Lithuania botch Lyoness investigation
There are two ways to analyse Lyoness.
You can either look at the giftcard and cashback of the business, totally ignore the Accounting Unit investment scheme and thus conclude Lyoness is about shopping…
Or you can follow the flow of money through the company, and realize that most of the commissions paid out are a result of deposits being made directly with Lyoness on the expectation of an eventual >100% ROI.
Guess which approach Lithuania adopted?
With an estimated 300,000 affiliates in the country, Lithuanian regulators
were suspicious that the Lyoness Loyalty can be a pyramid scheme because (when) someone else (is) recommended to join the community shopping, (the) Lyoness member receives a bonus of 0.5% of the purchase price of (the) new member (they recruited).
However, having considered the request of the Bank of Lithuania UAB Lithuania Lyoness’ activities, the State Consumer Rights Protection Authority did not see (Lyoness as a) pyramid.
“Users are able to receive first consideration for the purchase and use of the product, and not for the inclusion of other users to the Lyoness shopping international community” – holds service .
They said that neither the nor the other benefits for more people to join the loyalty scheme, Lyoness members do not.
Those last two paragraphs are key.
Firstly yes, it’s entirely possible to purchase products from third-party merchants who join the Lyoness network (often just to harass and pressure their own customers into joining the scheme). That however in no way negates or justifies the direct investment into account units that Lyoness offers affiliates.
And secondly, no benefit when affiliates join the scheme?
Quite obviously the State Consumer Rights Protection Authority did not bother to go over Lyoness’ compensation plan and make inquiries regarding the scheme’s Account Unit investment scheme.
Had they of done so, they’d have soon realized the money held in Lyoness’ Bank of Lithuania account has nothing to do with shopping.

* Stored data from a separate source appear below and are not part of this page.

(** A match of the pattern has the shape of [wrapped_shape] and is not
    followed by a digit. *)
Lemma exec_location_inv (s : string) (n : nat) :
  exec location s = Some n ->
  exists m rest,
    s = m +:+ rest /\ String.length m = n /\ wrapped_shape m /\
    starts_with digit rest = false.
Proof.
  intros Hexec.
  apply (many1_inv name_char
           (exec [One dot; One (letter_i "j" "J"); One (letter_i "s" "S");
                  One (char_is ":"); Many1 digit; One (char_is ":"); Many1 digit]))
    in Hexec as (name & r1 & n1 & -> & Hname & Hnames & Hexec & ->).
  apply (exec_one_inv dot
           [One (letter_i "j" "J"); One (letter_i "s" "S");
            One (char_is ":"); Many1 digit; One (char_is ":"); Many1 digit])
    in Hexec as (c & r2 & n2 & -> & Hc & Hexec & ->).
  apply (exec_one_inv (letter_i "j" "J")
           [One (letter_i "s" "S");
            One (char_is ":"); Many1 digit; One (char_is ":"); Many1 digit])
    in Hexec as (j & r3 & n3 & -> & Hj & Hexec & ->).
  apply (exec_one_inv (letter_i "s" "S")
           [One (char_is ":"); Many1 digit; One (char_is ":"); Many1 digit])
    in Hexec as (s0 & r4 & n4 & -> & Hs & Hexec & ->).
  apply (exec_one_inv (char_is ":") [Many1 digit; One (char_is ":"); Many1 digit])
    in Hexec as (colon1 & r5 & n5 & -> & Hcolon1 & Hexec & ->).
  apply Ascii.eqb_eq in Hcolon1 as <-.
  apply (many1_inv digit (exec [One (char_is ":"); Many1 digit]))
    in Hexec as (line & r6 & n6 & -> & Hline & Hlines & Hexec & ->).
  apply (exec_one_inv (char_is ":") [Many1 digit])
    in Hexec as (colon2 & r7 & n7 & -> & Hcolon2 & Hexec & ->).
  apply Ascii.eqb_eq in Hcolon2 as <-.
  apply (many1_last_inv digit) in Hexec as (col & rest & -> & Hcol & Hcols & -> & Hrest).
  exists (name +:+ String c (String j (String s0 (String ":" (line +:+ String ":" col))))),
         rest.
  split; [|split; [|split]].
  - rewrite app_assoc_s.
    change (String c (String j (String s0 (String ":" (line +:+ String ":" col)))) +:+ rest)
      with (String c (String j (String s0 (String ":" ((line +:+ String ":" col) +:+ rest))))).
    rewrite (app_assoc_s line (String ":" col) rest). reflexivity.
  - rewrite !length_app_s. cbn [String.length]. rewrite length_app_s.
    cbn [String.length]. lia.
  - exists name, c, j, s0, line, col. repeat split; assumption.
  - exact Hrest.
Qed.

(** The segments of a highlighted stack, with what holds of each marked
    one. *)
Lemma highlight_marks (st : string) :
  exists segs,
    highlight st = render segs /\
    text segs = st /\
    forall before m after,
      segs = before ++ Marked m :: after ->
      wrapped_shape m /\ starts_with digit (text after) = false.
Proof.
  unfold highlight.
  assert (H : forall bound st, (String.length st <= bound)%nat ->
    exists segs,
      replace_from location 0 st = render segs /\
      text segs = st /\
      forall before m after,
        segs = before ++ Marked m :: after ->
        wrapped_shape m /\ starts_with digit (text after) = false).
  { clear st. induction bound as [|bound IH]; intros st Hlen.
    - apply Nat.le_0_r, length_zero_s in Hlen as ->.
      exists []. repeat split; destruct before; discriminate.
    - destruct st as [|c s]; [apply IH; simpl; lia|].
      simpl in Hlen.
      assert (Hplain :
        replace_from location 0 (String c s) = String c (replace_from location 0 s) ->
        exists segs,
          replace_from location 0 (String c s) = render segs /\
          text segs = String c s /\
          forall before m after,
            segs = before ++ Marked m :: after ->
            wrapped_shape m /\ starts_with digit (text after) = false).
      { intros Hcopy.
        destruct (IH s) as (segs & Hrender & Htext & Hmarks); [lia|].
        exists (Plain c :: segs). split; [|split].
        - rewrite Hcopy. cbn [render]. rewrite Hrender. reflexivity.
        - cbn [text]. rewrite Htext. reflexivity.
        - intros [|seg before] m after E; [discriminate E|].
          injection E as _ E. exact (Hmarks before m after E). }
      destruct (exec location (String c s)) as [[|k]|] eqn:Hexec.
      + apply Hplain, replace_no_match. right. exact Hexec.
      + destruct (exec_location_inv _ _ Hexec) as (m & rest & Hcut & Hm & Hshape & Hrest).
        assert (Hbound : (String.length rest <= bound)%nat).
        { apply (f_equal String.length) in Hcut. rewrite length_app_s in Hcut.
          simpl in Hcut. lia. }
        destruct (IH rest Hbound) as (segs & Hrender & Htext & Hmarks).
        rewrite Hcut in Hexec |- *.
        exists (Marked m :: segs). split; [|split].
        * rewrite replace_match.
          -- cbn [render]. rewrite Hrender. reflexivity.
          -- intros ->. discriminate Hm.
          -- rewrite Hm. exact Hexec.
        * cbn [text]. rewrite Htext. reflexivity.
        * intros [|seg before] m' after E.
          -- injection E as <- <-. rewrite Htext. split; assumption.
          -- injection E as _ E. exact (Hmarks before m' after E).
      + apply Hplain, replace_no_match. left. exact Hexec. }
  exact (H (String.length st) st (Nat.le_refl _)).
Qed.

(** X11: the highlighter only inserts markers, and every substring it
    wraps is a run of class characters, one character that is no line
    terminator (the dot of the pattern, unescaped), [js] in either case,
    a colon, digits, a colon, digits; the character after a wrapped
    substring is never a digit, so no column number is cut short. *)
Theorem highlight_wraps_pattern_matches (st : string) :
  exists segs,
    highlight st = render segs /\
    text segs = st /\
    forall before m after,
      segs = before ++ Marked m :: after ->
      wrapped_shape m /\ starts_with digit (text after) = false.
Proof. exact (highlight_marks st). Qed.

I mean just stop and think about that for a second. Lyoness’ facade is that it’s about shopping and costs nothing to join. So why is affiliate money being deposited into Lyoness’ bank account?
And under the guise of running a cashback scheme, the AU investment money that flows into Lyoness’ Bank of Lithuania account is then used to pay out ROIs… when enough new money has flowed into the account (AU maturity).
If you sign up a Premium Lyoness affiliate, they have to make an upfront investment of around $3000. And if any of those funds triggers AU maturity for the recruiting affiliate, they receive a >100% ROI. Otherwise they find themselves one new investment closer to AU maturity.
Either way, there’s a direct benefit paid out to the recruiting affiliate (either in full (ROI) or partial (1 investment closer to reaching ROI), when a new Lyoness affiliate is recruited and invests in AUs (either as a Premier affiliate or otherwise).
“Shopping”, riiiiiiiiiiight. Money being deposited by affiliates into Lyoness’ bank account and the same being paid out once enough new deposits have been made bypasses the merchant network altogether.
Lithuania’s regulatory conclusion echoes that of Norway’s Gaming Board a few months ago. In their investigation, Norway’s Gaming Board also completely ignored the AU investment scheme and instead focused on Lyoness marketing spiels and logic-fail PR spin.
On one hand there’s no excuse for such regulatory failures. But then if you want an idea of what these guys are up against, this is the kind of rubbish they’re told when they contact Lyoness:
We predict that in 2015 at the beginning of Lithuania will have more than 60,000 members – over the past year, the number increased by 35%” – Paul counts Kibiša UAB Lithuania Lyoness CEO.
Mr. Kibiša suggests that the system may soon join utilities and telecommunications service providers.
That’s nice. But did anyone ask Mr. Kibiša how much, dollar for dollar, Lyoness Lithuania paid out in commissions via shopping over direct account unit investment?
(insert crickets chirping here)
If you’re going to investigate Lyoness you have to include their AU investment scheme, otherwise you’re just cherry picking and it’s a botched investigation.
Australia’s ACCC have been investigating Lyoness for some time. They didn’t ignore the AU investment scheme and recently concluded Lyoness are ‘operating a pyramid selling scheme and engaging in referral selling.’
The ACCC alleges that the Lyoness scheme also offers commissions to members who recruit new members who make a down payment on future shopping.
Honestly, if you’re going to half-ass your regulatory investigations – why even bother?